Express July 21, 2011

RAWALPINDI:


The accommodation available at Fatima Jinnah Women University (FJWU) is insufficient for both students and faculty members.


This was said by the newly-appointed FJWU Vice-Chancellor (VC) Dr Samina Amin Qadir during a press conference at the campus on Wednesday.

Dr Qadir is the third VC of the university that started operation 12 years back. The new VC has been associated with the university for the last 10 years. She had previously taught at Allama Iqbal Open University and Bahauddin Zakariya University before joining FJWU.

Presently, the university is running a hostel in a civil works department building, which accommodates 70 female students and has hired 12 other buildings to accommodate over 700 students, the VC said.
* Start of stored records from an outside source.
(* ===== verification/OrphanCleanup.v ===== *)
(** * Recovery of sessions whose record was lost

    internal/app/orphan_cleanup.go and the plan it fills (domain/plan.go): from the marks
    on a claim and its volume, the planner reconstructs what a session left behind, and
    the cleanup deletes the unused copy, strips the marks and removes the session's
    record and Lease.  The finder of workflow owners and the locker are those of
    WorkflowOwners, as internal/cli/root.go composes them.

    [PlanOrphanCleanup] never returns an error, only failed checks; the model returns the
    plan alone.  The resources of a mode are threaded beside the plan and stored in it on
    every return, where the code shares a pointer.  Under the lock the held Lease is
    always in the context, so the branch for a Lease that is not held does not exist
    here.  Logging is left out. *)

From S2P Require Import Prelude GoErrors Lifecycle GoFormat KubeTypes Prog Api ResourceState Ownership PVBinding Reclaim WorkflowStore WorkflowOwners.

(** ** The plan *)

Inductive CheckSeverity := SeverityInfo | SeverityWarning | SeverityError.

Record Check := {
  check_Name : string;
  check_Severity : CheckSeverity;
  check_Passed : bool;
  check_Message : string
}.

Definition orphanPassed (name message : string) : Check :=
  {| check_Name := name; check_Severity := SeverityInfo; check_Passed := true; check_Message := message |}.
Definition orphanFailed (name message : string) : Check :=
  {| check_Name := name; check_Severity := SeverityError; check_Passed := false; check_Message := message |}.
Definition orphanWarning (name message : string) : Check :=
  {| check_Name := name; check_Severity := SeverityWarning; check_Passed := true; check_Message := message |}.

Record OrphanPreActivationCleanup := {
  pre_SourcePVC : ObjectReference;
  pre_SourcePV : ObjectReference;
  pre_DestinationPVC : ObjectReference;
  pre_DestinationPV : ObjectReference;
  pre_DestinationPolicy : string
}.

Record OrphanPostActivationCleanup := {
  post_SourcePVC : ObjectReference;
  post_ActivePV : ObjectReference;
  post_RollbackPV : ObjectReference;
  post_RollbackPolicy : string
}.

Inductive OrphanCleanupMode :=
| NoMode
| PreActivation (resources : OrphanPreActivationCleanup)
| PostActivation (resources : OrphanPostActivationCleanup)
| RecordsOnly.

Record OrphanCleanupPlan := {
  op_SessionID : string;
  op_SessionNamespace : string;
  op_Mode : OrphanCleanupMode;
  op_Checks : list Check;
  op_Ready : bool
}.

Definition AddCheck (p : OrphanCleanupPlan) (c : Check) : OrphanCleanupPlan :=
  {| op_SessionID := op_SessionID p; op_SessionNamespace := op_SessionNamespace p; op_Mode := op_Mode p;
     op_Checks := op_Checks p ++ [c];
     op_Ready := match check_Severity c with
                 | SeverityError => (op_Ready p && check_Passed c)%bool
                 | _ => op_Ready p
                 end |}.

(** A check that is added when its condition holds. *)
Definition add_if (b : bool) (c : Check) (p : OrphanCleanupPlan) : OrphanCleanupPlan := if b then AddCheck p c else p.

Definition with_mode (p : OrphanCleanupPlan) (mode : OrphanCleanupMode) : OrphanCleanupPlan :=
  {| op_SessionID := op_SessionID p; op_SessionNamespace := op_SessionNamespace p; op_Mode := mode;
     op_Checks := op_Checks p; op_Ready := op_Ready p |}.

Record OrphanCleanupOptions := {
  oo_SessionID : string;
  oo_SessionNamespace : string;
  oo_SourceNamespace : string;
  oo_SourcePVC : string
}.

(** A name as messages show it. *)
Definition claim_text (pvc : PVC) : string := sprint [pvc_Namespace pvc; "/"; pvc_Name pvc].

(** ** Selectors *)

Definition sessionOwnedSelector (sessionID : string) : string :=
  sprint [ManagedByLabel; "="; ManagedByValue; ","; SessionKey; "="; sessionID].

Definition preActivationDestinationSelector (sessionID : string) : string :=
  sprint [sessionOwnedSelector sessionID; ","; ResourceRoleLabel; "="; ResourceRoleDestination].

Definition preActivationSourceSelector (sessionID : string) : string :=
  sprint [sessionOwnedSelector sessionID; ","; ResourceRoleLabel; "="; ResourceRoleSource].

(** ** The record of the session *)

(** A record of a kind that this build does not serve. *)
Definition stale_record (owner : WorkflowOwner) : bool :=
  ((owner_Backend owner =s SessionBackendConfigMap) && (cr_Resource (owner_Resource owner) =s ""))%bool.

Definition find_owner (options : OrphanCleanupOptions) : orphan (result (option WorkflowOwner)) :=
  CompositeFind (oo_SessionID options) [oo_SessionNamespace options; oo_SourceNamespace options].

Definition checkOrphanSessionRecord (options : OrphanCleanupOptions) : orphan Check :=
  r ← find_owner options;
  Ret match r with
      | inl (Some owner) =>
          let session := sprint ["session "; owner_SessionNamespace owner; "/"; owner_ID owner] in
          if stale_record owner then
            orphanPassed "session-record"
              (sprint [session; " uses a kind this build no longer serves; orphan ownership recovery applies and removes the stale record"])
          else
            orphanFailed "session-record"
              (sprint [session; " still exists in the "; owner_Backend owner; " backend (phase "; owner_Phase owner;
                       "); use the owning workflow lifecycle commands after reading its status"])
      | inr e => orphanFailed "session-record" ("read workflow records: " +:+ error_text e)
      | inl None => orphanPassed "session-record" "workflow records are absent; orphan ownership recovery is required"
      end.

(** ** Planning: the source claim is gone *)

Definition planDeletedSourceOrphan (plan : OrphanCleanupPlan) (options : OrphanCleanupOptions)
    : orphan OrphanCleanupPlan :=
  let selector := sessionOwnedSelector (oo_SessionID options) in
  let source := sprint ["source PVC "; oo_SourceNamespace options; "/"; oo_SourcePVC options] in
  l ← call (OListPVs selector);
  match l with
  | inr e => Ret (AddCheck plan (orphanFailed "source-pv" ("list session PVs: " +:+ error_text e)))
  | inl pvs =>
      c ← call (OListPVCs "" selector);
      match c with
      | inr e => Ret (AddCheck plan (orphanFailed "destination-pvc" ("list session PVCs: " +:+ error_text e)))
      | inl pvcs =>
          if (bool_decide (pvs = []) && bool_decide (pvcs = []))%bool then
            let plan := with_mode plan RecordsOnly in
            let plan := AddCheck plan (orphanWarning "source-pvc"
                          (sprint [source; " is already deleted; no session-owned storage remains"])) in
            Ret (AddCheck plan (orphanPassed "resources" "stale session record and lease will be removed"))
          else
            let remaining :=
              map (fun pv => sprint ["PV "; pv_Name pv; " (role "; mget (pv_Labels pv) ResourceRoleLabel; ")"]) pvs ++
              map (fun p => sprint ["PVC "; claim_text p; " (role "; mget (pvc_Labels p) ResourceRoleLabel; ")"]) pvcs in
            Ret (AddCheck plan (orphanFailed "current-ownership"
              (sprint [source; " is deleted but session-owned storage remains: "; strings_join ", " remaining;
                       "; remove these resources or restore the source PVC before retrying"])))
      end
  end.

(** ** Planning: after the cutover *)

Definition post_resources (pvc : PVC) (active : PV) (rollback : ObjectReference) (policy : string)
    : OrphanPostActivationCleanup :=
  {| post_SourcePVC := PVCReference (Some pvc); post_ActivePV := PVReference (Some active);
     post_RollbackPV := rollback; post_RollbackPolicy := policy |}.

(** The live policy is Retain or the one recorded before the workflow. *)
Definition policy_restorable (pv : PV) (policy : string) : bool :=
  (bool_decide (pv_ReclaimPolicy pv = ReclaimRetain) || (live_policy pv =s policy))%bool.

Definition rollback_checks (options : OrphanCleanupOptions) (active rollback : PV) (policy : string)
    (plan : OrphanCleanupPlan) : OrphanCleanupPlan :=
  let name := sprint ["rollback PV "; pv_Name rollback] in
  add_if (negb (policy_restorable rollback policy))
    (orphanFailed "rollback-policy"
      (sprint [name; " reclaim policy must be Retain or its recorded original policy before deletion"]))
  (add_if (negb (validReclaimPolicy policy))
    (orphanFailed "rollback-policy" (sprint [name; " has no valid original reclaim policy"]))
  (add_if (negb (free_phase (pv_Phase rollback)))
    (orphanFailed "rollback-state"
      (sprint [name; " phase "; volume_phase_string (pv_Phase rollback); " must be Released or Available"]))
  (add_if (mget (pv_Annotations rollback) PairedPVAnnotation <>s pv_Name active)
    (orphanFailed "pv-pair" (sprint [name; " does not point back to active PV "; pv_Name active]))
  (add_if ((mget (pv_Labels rollback) SessionKey <>s oo_SessionID options)
           || (mget (pv_Labels rollback) ResourceRoleLabel <>s ResourceRoleRollback))%bool
    (orphanFailed "rollback-ownership"
      (sprint [name; " must carry session="; oo_SessionID options; " and role=rollback"])) plan)))).

(** What is added when every check passed. *)
Definition post_ready (options : OrphanCleanupOptions) (pvc : PVC) (active : PV) (rollbackName : string)
    (ownershipMarkers : nat) (plan : OrphanCleanupPlan) : OrphanCleanupPlan :=
  let plan :=
    add_if (Nat.eqb ownershipMarkers 0
            && negb ((mget (pv_Labels active) SessionKey =s oo_SessionID options)
                     && (mget (pv_Labels active) ResourceRoleLabel =s ResourceRoleActive)))%bool
      (orphanFailed "source-ownership"
        (sprint ["source PVC "; claim_text pvc; " has no ownership marker for orphan session "; oo_SessionID options]))
      plan in
  add_if (op_Ready plan)
    (orphanPassed "resources"
      (sprint ["validated active PVC "; claim_text pvc; ", active PV "; pv_Name active; ", and rollback PV ";
               rollbackName])) plan.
To cope with the ever-increasing demand for accommodation, the VC said they had planned to build a hostel building on the university campus. Accommodation problems are also facing female teachers, as they are not given official residences or hiring facilities, Dr Qadir added.

In response to a question, the head of the FJWU said the university’s new 300-acre campus on Chakri Road is under construction and the boundary wall will be completed by the end of this year.

Responding to a point that the university is low in the Higher Education Commission’s university rankings, the VC said FJWU would have a much higher rank in the list once 28 faculty members return after completing their PhDs from abroad.

As many as 23 teachers are being supported by HEC scholarships and five others have gone on their own. The addition of more PhD teachers and an increased number of international publications will help the university go up the ladder, she added.

The VC added that the university is running as many as 16 undergraduate programmes, 13 graduate programmes and three postgraduate programmes. The university will focus more on consolidating running programmes instead of introducing new disciplines, she added.

To facilitate working women, the university has set an on-campus day care centre, where around 45 children are taken care of by a doctor and many helpers, she said.



Published in The Express Tribune, July 21st, 2011.